Lalu disebarkan info bahwa memang Team yang diturunkan adalah ‘Team Kedua’, karena PSSI sedang melakukan peremajaan. Tetapi ketika Tim ini gagal total, cost-nya adalah pemecatan STY, yang diakui banyak pihak telah membawa perubahan pada sepak bola Indonesia. Setidaknya memperbaiki ranking Indonesia di  tingkat dunia, dari 173 menjadi 130an.
Pasca pemecatan STY, rupanya Erick Thohir sudah menyiapkan pengganti, yakni Patrick Kluivert yang pernah jadi bintang pemain nasional Belanda, dan juga bermain di beberapa klub klas dunia seperti Ajax dan Barcelona. Publik menyambut penunjukan ini dengan gegap gempita dan penuh harap. Walau — berdasarkan catatan yang ada — prestasi pelatihan Kluivert masih jauh dari kejayaannya sebagai pemain. Artinya, prestasi kepelatihan Kluivert belum terbukti dan belum teruji. Tapi toh layar sudah terkembang, pertandingan sisa kualifikasi Pra-Piala Dunia untuk melawan Australia sudah di depan mata, sehingga suka tidak suka, mau tidak mau publik ‘dipaksa’ menerima apa yang diputuskan Erick Thohir.

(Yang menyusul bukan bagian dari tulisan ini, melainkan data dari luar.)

(* ===== verification/_CoqProject ===== *)
-Q . S2P
Prelude.v
Schedule.v
Survey.v
SurveyStore.v
SurveyPages.v
Forum.v
TierGate.v
StudentLogin.v
AiActions.v
ScheduleView.v
PlanViewer.v
SettingsPanel.v
ScheduleRender.v
SurveyView.v
StudentPortal.v
LoginPage.v
ForumView.v
SurveyIndex.v
ReminderPopup.v
PostLifecycle.v
(** [Omit<Lesson, 'id' | 'lessonSlot'>] as the form sends it; an optional
    key that is absent is [None] (an object spread then keeps the old value). *)
Record LessonData := mkLessonData {
  ld_subject : string;
  ld_grade : string;
  ld_class : string;
  ld_time : option string;
  ld_planId : option string
}.

Record ScheduleSettings := mkSettings {
  timeSlots : list string;
  lessonDuration : nat
}.

Definition defaultSettings : ScheduleSettings :=
  mkSettings ["08:30"; "09:20"; "10:10"; "11:00"; "11:50"; "13:30"; "14:20"; "15:10"] 40.

(** The remote document: the day fields present in it, and the settings
    fields when present. *)
Record ScheduleDoc := mkDoc {
  dayFields : gmap Day (list Lesson);
  timeSlotsField : option (list string);
  lessonDurationField : option nat
}.

Abbreviation Store := (option ScheduleDoc).

(** ** Reading the document *)

(** [currentData[day] || []] *)
Definition dayLessonsOf (d : ScheduleDoc) (day : Day) : list Lesson :=
  default [] (dayFields d !! day).

(** The listener's [scheduleData]: one item per day in [dayOrder]. *)
Definition loadSchedule (d : ScheduleDoc) : list (Day * list Lesson) :=
  map (fun day => (day, dayLessonsOf d day)) dayOrder.

(** The listener's [scheduleSettings]: [data.timeSlots || default] (an
    array is always truthy) and [data.lessonDuration || 40] (0 is falsy). *)
Definition loadSettings (d : ScheduleDoc) : ScheduleSettings :=
  mkSettings (default (timeSlots defaultSettings) (timeSlotsField d))
    (match lessonDurationField d with
     | Some (S n) => S n
     | _ => lessonDuration defaultSettings
     end).

(** The document written when none exists. *)
Definition initialDoc : ScheduleDoc :=
  mkDoc (list_to_map (map (fun day => (day, [])) dayOrder))
    (Some (timeSlots defaultSettings)) (Some (lessonDuration defaultSettings)).

(** The React state of the hook. *)
Record HookView := mkView {
  view_schedule : list (Day * list Lesson);
  view_settings : ScheduleSettings;
  view_isLoading : bool;
  view_toasts : list Toast
}.

(** ** Remote requests on the schedule document *)

Definition getDoc : FS Store Store := remote (fun s => Some (s, s)).

Definition setDoc (d : ScheduleDoc) : FS Store unit := remote (fun _ => Some (tt, Some d)).

(** [updateDoc] fails on a missing document. *)
Definition updateDoc (f : ScheduleDoc -> ScheduleDoc) : FS Store unit :=
  remote (fun s => match s with Some d => Some (tt, Some (f d)) | None => None end).

Definition set_day (day : Day) (ls : list Lesson) (d : ScheduleDoc) : ScheduleDoc :=
  mkDoc (<[day := ls]> (dayFields d)) (timeSlotsField d) (lessonDurationField d).

Local Open Scope fs_scope.

(** ** The snapshot listener (lines 32-87) *)

Definition getDefaultSchedule : list (Day * list Lesson) :=
  map (fun day => (day, [])) dayOrder.

(** The listener's success callback on a pushed snapshot [snap]. *)
Definition onSnapshotNext (snap : Store) (v : HookView) : FS Store HookView :=
  match snap with
  | Some d => fs_ret (mkView (loadSchedule d) (loadSettings d) false (view_toasts v))
  | None =>
      fs_catch
        (let* _ := setDoc initialDoc in
         fs_ret (mkView getDefaultSchedule defaultSettings false (view_toasts v)))
        (fun _ => fs_ret (mkView (view_schedule v) (view_settings v) false
                            (view_toasts v ++ [mkToast "Hata!" true])))
  end.

(** The listener's error callback. *)
Definition onSnapshotError (v : HookView) : HookView :=
  mkView (view_schedule v) (view_settings v) false
    (view_toasts v ++ [mkToast "Program Yüklenemedi" true]).
(** A new answer adds its contribution to the reference score. *)
Lemma refScore_insert (answers : Answers) i v c :
  answers !! i = None -> refScore (<[i:=v]> answers) c = refScore answers c + contribution c (i, v).
Proof.
  intros Hi. unfold refScore.
  pose proof (sum_list_with_seq_update (questionValue (<[i:=v]> answers) c)
                (questionValue answers c) 0 (length questions) i) as H.
  ospecialize (H _); [intros k Hk; unfold questionValue; by rewrite lookup_insert_ne|].
  unfold contribution. cbn [fst snd]. destruct (questions !! i) as [[t c']|] eqn:Eq.
  - pose proof (lookup_lt_Some _ _ _ Eq). rewrite !decide_True in H by lia.
    assert (questionValue answers c i = 0) as Hv0 by (unfold questionValue; by rewrite Eq, Hi).
    assert (questionValue (<[i:=v]> answers) c i = if decide (c' = c) then v else 0) as Hv1
      by (unfold questionValue; by rewrite Eq, lookup_insert_eq). lia.
  - apply lookup_ge_None in Eq. rewrite !decide_False in H by lia. lia.
Qed.

Lemma sum_contribution_refScore (answers : Answers) c :
  sum_list_with (contribution c) (map_to_list answers) = refScore answers c.
Proof.
  induction answers as [|i v m Hi IH] using map_ind.
  - by rewrite map_to_list_empty, refScore_empty.
  - rewrite map_to_list_insert by done. cbn [sum_list_with].
    rewrite IH, refScore_insert by done. lia.
Qed.

(** C6 *)
(** The fold over [Object.entries(answers)] computes, for each declared
    category, its reference score: the sum over the page's questions of
    that category of the answer given to each, whatever the order in which
    the answers are visited; answers to no question add nothing. *)
Theorem calculateScores_refScore answers c :
  c ∈ categories -> scoreOf (calculateScores answers) c = refScore answers c.
Proof.
  intros Hc. unfold calculateScores.
  rewrite scoreOf_foldl, scoreOf_initial, Nat.add_0_l; [apply sum_contribution_refScore|].
  unfold initialScores. by rewrite <- list_fmap_compose, list_fmap_id.
Qed.

(** *** The dominant category *)

(** [reduce((a, b) => f(a) > f(b) ? a : b)] returns a key whose value no
    earlier key exceeds and every later key is below. *)
Lemma foldl_pick_last (f : C -> nat) (a : C) (ks : list C) :
  exists pre post,
    a :: ks = pre ++ foldl (fun a b => if decide (f b < f a) then a else b) a ks :: post /\
    Forall (fun k => f k <= f (foldl (fun a b => if decide (f b < f a) then a else b) a ks)) pre /\
    Forall (fun k => f k < f (foldl (fun a b => if decide (f b < f a) then a else b) a ks)) post.
Proof.
  induction ks as [|b ks IH] using rev_ind.
  - by exists [], [].
  - destruct IH as (pre & post & Heq & Hpre & Hpost). rewrite foldl_app. simpl.
    set (r := foldl _ a ks) in *. case_decide as Hbr.
    + exists pre, (post ++ [b]). rewrite app_comm_cons, Heq, <- app_assoc. simpl.
      split_and!; [done|done|]. apply Forall_app. split; [done|by apply Forall_singleton].
    + exists (pre ++ r :: post), []. rewrite app_comm_cons, Heq, <- app_assoc. simpl.
      split_and!; [done| |done]. apply Forall_app. split.
      * eapply Forall_impl; [exact Hpre|]. simpl. intros k Hk. lia.
      * constructor; [lia|]. eapply Forall_impl; [exact Hpost|]. simpl. intros k Hk. lia.
Qed.

(** C14 *)
(** The dominant style is the last category with the highest score: no
    category scores more, and every category declared after it scores
    strictly less (so on a tie the later category wins). *)
Theorem dominantStyle_last_max (scores : list (C * nat)) :
  scores <> [] ->
  exists c pre post,
    dominantStyle scores = Some c /\ fst <$> scores = pre ++ c :: post /\
    Forall (fun k => scoreOf scores k <= scoreOf scores c) pre /\
    Forall (fun k => scoreOf scores k < scoreOf scores c) post.
Proof.
  intros Hne. unfold dominantStyle.
  destruct (fst <$> scores) as [|k ks] eqn:Hk; [by destruct scores|].
  destruct (foldl_pick_last (scoreOf scores) k ks) as (pre & post & ? & ? & ?).
  by eexists _, pre, post.
Qed.

(** *** The page *)

(** The answers of a reachable page are answers to questions of the page,
    on its scale. *)
Lemma reachable_answers_ok st : reachable st -> answers_ok (page_answers st).
Proof.
  induction 1 as [|st st' Hr IH Hstep]; [apply map_Forall_empty|].
  destruct Hstep as [st i v Hi Hv|st Hc|st]; simpl; [|done|apply map_Forall_empty].
  by apply map_Forall_insert_2.
Qed.

Lemma answerTotal_all (answers : Answers) :
  answers_ok answers -> answerTotal answers = sum_list (snd <$> map_to_list answers).
Proof.
  intros Hok. unfold answerTotal. apply map_Forall_to_list in Hok.
  induction (map_to_list answers) as [|[i v] es IH]; [done|].
  apply Forall_cons in Hok as [[Hi _] Hes]. rewrite !fmap_cons. cbn [sum_list id].
  rewrite IH by done. unfold countedValue. simpl. by rewrite bool_decide_true.
Qed.

(** A page holds at most one answer per question. *)
Lemma answers_size_le (answers : Answers) : answers_ok answers -> size answers <= length questions.
Proof.
  intros Hok. rewrite <- (size_dom (D := gset nat)).
  transitivity (size (set_seq (C := gset nat) 0 (length questions))); [|by rewrite size_set_seq].
  apply subseteq_size. intros i [v Hv]%elem_of_dom. apply elem_of_set_seq.
  destruct (Hok i v Hv). lia.
Qed.

(** The bar in the integers: [answered * 100] against [q * questions]. *)
Lemma progress_cmp answers q :
  0 < length questions ->
  ((progress answers <= inject_Z q)%Q <-> (Z.of_nat (answeredCount answers) * 100 <= q * Z.of_nat (length questions))%Z) /\
  ((inject_Z q <= progress answers)%Q <-> (q * Z.of_nat (length questions) <= Z.of_nat (answeredCount answers) * 100)%Z).
Proof.
  intros Hl. unfold progress. destruct (length questions) as [|l]; [lia|].
  unfold Qle, Qdiv, Qmult, Qinv, inject_Z. cbn [Qnum Qden Z.of_nat].
  change (Z.of_nat (S l)) with (Z.pos (Pos.of_succ_nat l)). cbn [Qnum Qden].
  rewrite ?Pos.mul_1_l, ?Pos.mul_1_r, !Zpos_P_of_succ_nat. split; split; nia.
Qed.

(** C15 *)
(** The completion gate and the progress bar: on every reachable page the
    [Progress] value stays between 0 and 100 and reaches 100 exactly when
    the submit button is enabled (not saving); when the button is enabled,
    every question has been answered, and every answer counts, so the
    per-category scores add up to the sum of all the answers given. *)
Theorem submit_all_answered st isSaving :
  bank_wf -> reachable st ->
  (0 < length questions ->
   (0 <= progress (page_answers st))%Q /\ (progress (page_answers st) <= 100)%Q /\
   ((100 <= progress (page_answers st))%Q <-> canSubmit (page_answers st) false = true)) /\
  (canSubmit (page_answers st) isSaving = true ->
   (forall i, i < length questions -> is_Some (page_answers st !! i)) /\
   scoreTotal (calculateScores (page_answers st)) =
     sum_list (snd <$> map_to_list (page_answers st))).
Proof.
  intros Hwf Hr. pose proof (reachable_answers_ok st Hr) as Hok. split.
  - intros Hl. pose proof (answers_size_le _ Hok) as Hle.
    destruct (progress_cmp (page_answers st) 0 Hl) as [_ [_ H0]].
    destruct (progress_cmp (page_answers st) 100 Hl) as [[_ H1] H2].
    unfold canSubmit, answeredCount in *. cbn [negb]. rewrite andb_true_r, negb_true_iff, bool_decide_eq_false.
    split_and!; [apply H0; lia|apply H1; lia|rewrite H2; lia].
  - intros Hc. split.
    + apply gmap_nat_full.
      * intros i x Hix. apply (Hok i x Hix).
      * unfold canSubmit in Hc. apply andb_prop in Hc as [Hc _].
        apply negb_true_iff, bool_decide_eq_false in Hc. lia.
    + rewrite scoreTotal_calculateScores by done. by apply answerTotal_all.
Qed.


End scoring_facts.

End Survey.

Memperkuat pola atau strategi yang dipilih, lalu dengan serba amat cepat, lagi-lagi dilakukan proses naturalisasi pemain asing yang berdarah Indonesia. Maka dalam waktu yang amat sangat singkat, masuklah 3 pamain baru. Joey Pelupessy, Dean James dan Emil Audero Mulyadi resmi menjadi pemain Timnas Indonesia.
Sesungguhnya pilihan strategi yang diterapkan Erick Thohir, sangat mirip dengan apa yang dilakukan Bandung Bondowoso yang ditantang untuk membangun Kompleks Candi Prambanan dalam satu malam. Merasa sebagai seseorang yang hebat dan Sakti Mandraguna, Bandung Bondowoso menerima tantangan Rorojongrang. Bagaimana hasilnya?
Seperti yang kita semua tahu dari legenda Candi Prambanan, bahwa akhirnya Bandung Bondowoso gagal total. Cerita dan strategi yang menyiratkan semua serba instan dan buru-buru, seperti yang dilakukan Bandung Bondowoso — dalam banyak kasus — justru berujung dengan kegagalan. Nah, bagaimana dengan PSSI?
Kita lihat saja dalam 2 — 3 pekan ini. Semuanya akan terang benderang. Sejarah akan berulang, dan — maaf — hanya orang-orang yang bodoh dan sombong yang tidak mau belajar dari sejarah…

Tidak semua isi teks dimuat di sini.